The site combines the social networking of Friendster, the photo posting of Flickr, the invitation function of Evite, the classifieds of Craig's List, the brutal measurement of Hot or Not and the dating possibilities of Match.com. Users relentlessly check their rankings - the most-searched guys and gals, based almost exclusively on their photos - to see how many new friends they have made and where they rate in the digital clubhouse. The site is a testament to the power of small affinity groups, which can scale pretty quickly once everyone is on the same network.

"MySpace has done a fabulous job of unlocking the power of the Internet along multiple lines," said Ken Marlin of Marlin & Associates, a boutique investment bank focused on technology and media.

Like a lot of Internet sites, the tang of sex bubbles along under the surface. Many of the posted photos feature come-hither poses and not much clothing, and the posted commentary can veer from prissy to randy in a hot second. (The 25 top-ranked women in terms of searches look like an audition for the opening of a Hooters restaurant, and pornography has been known to hit the site, only to be hastily removed.)

But the site's users - among them my 17-year-old daughter - cannot hit the pillow without a little quality time on MySpace - say that the prurience is nothing more than a distraction from the primary activity, which is giving shout-outs to the friends you have and using the site's software to make new ones.

"We have become an atomized, alienated culture, and what people are looking for is a sense of community," said Jesse Kornbluth, former editorial director of AOL and now the editor of HeadButler.com, a Web-based culture service. "Part of the attraction of the online community is that it is the place where the nerd can get the girl. In no other space does the witty, chess-playing nerd trump the football captain."

But if the Web is the great enabler and leveler, MySpace can still feel a lot like the high school cafeteria. Scores are settled, breakups are announced, and the cool kids still only talk to one another.

"We are endlessly fascinated with each other, almost as much as we are fascinated by ourselves," said Paul Saffo, a strategist at the Institute for the Future in Palo Alto, Calif. He pointed out that back in the mid-1980's, very early in the life of the Internet, something called The Well, a literary chat room and forum, blossomed. Almost as soon as there was an online world, there was a community that wanted to build a campfire there.
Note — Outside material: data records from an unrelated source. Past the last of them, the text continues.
(** X14. The choice of exported fields survives a round trip.  For
    flags among the four defined bits, the accumulator restored from
    the exported record asks for the same computed fields again: its
    flags are those of the original, or all four where the original
    had none set (which means all). *)
Theorem MarshalYAML_UnmarshalYAML_Flags {error : Type}
    (unrepresentable : PrimFloat.float → Z) (d : Data) :
  well_formed d → 0 <= Flags d <= 15 →
  ∃ obj d',
    MarshalYAML unrepresentable (error := error) d = Some (obj, None)
    ∧ UnmarshalYAML (error := error) (fun _ => (obj, None)) zeroData = (d', None)
    ∧ Flags d' = (if Flags d =? 0 then 15 else Flags d)
    ∧ requested d' MarshalFlags.Variance = requested d MarshalFlags.Variance
    ∧ requested d' MarshalFlags.SampleVariance = requested d MarshalFlags.SampleVariance
    ∧ requested d' MarshalFlags.StdDev = requested d MarshalFlags.StdDev
    ∧ requested d' MarshalFlags.SampleStdDev = requested d MarshalFlags.SampleStdDev.
Proof.
  intros Hwf Hfl.
  pose proof (marshaler_fields unrepresentable d Hwf) as Hobj.
  pose proof (exported_present_flags unrepresentable d Hwf) as Hpresent.
  match type of Hobj with _ = Some ?o => set (obj := o) in Hobj, Hpresent end.
  exists obj, (toData obj zeroData). unfold MarshalYAML, UnmarshalYAML. rewrite Hobj.
  split; [reflexivity |]. split; [reflexivity |].
  destruct (toData_fields obj zeroData) as (_ & _ & _ & _ & Hflags & _).
  rewrite Hpresent in Hflags. cbn [Flags zeroData] in Hflags. rewrite Z.lor_0_l in Hflags.
  assert (Hreq : ∀ f, requested (toData obj zeroData) f
                      = (Flags (toData obj zeroData) =? 0)
                        || negb (Z.land (Flags (toData obj zeroData)) f =? 0))
    by reflexivity.
  rewrite !Hreq, Hflags. clear Hreq Hflags Hpresent Hobj. unfold requested.
  assert (Hcases : Flags d = 0 ∨ Flags d = 1 ∨ Flags d = 2 ∨ Flags d = 3
                   ∨ Flags d = 4 ∨ Flags d = 5 ∨ Flags d = 6 ∨ Flags d = 7
                   ∨ Flags d = 8 ∨ Flags d = 9 ∨ Flags d = 10 ∨ Flags d = 11
                   ∨ Flags d = 12 ∨ Flags d = 13 ∨ Flags d = 14 ∨ Flags d = 15) by lia.
  repeat (destruct Hcases as [-> | Hcases]; [by vm_compute |]).
  rewrite Hcases. by vm_compute.
Qed.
"But that early promise of an expansive and idealistic vision of cyberspace has ended up in a kind cyburbia, a vast, bland wasteland of people looking at pictures of each other and pictures of starlets," he said.

For the time being, News Corporation has found an elusive audience that is growing more indifferent to television - Where are they all? On the phone? Gaming? I.M.-ing? - and would not read a newspaper if it would end world hunger.

But one problem of finding a way to reach fickle, trend-obsessed young people is that they are fickle and trend-obsessed. Someone could blow a whistle or give a little secret sign and what has become ubiquitous could become passé in a hurry. As anyone who attended high school can tell you, popularity is an ineffable thing that requires cunning and attention to maintain.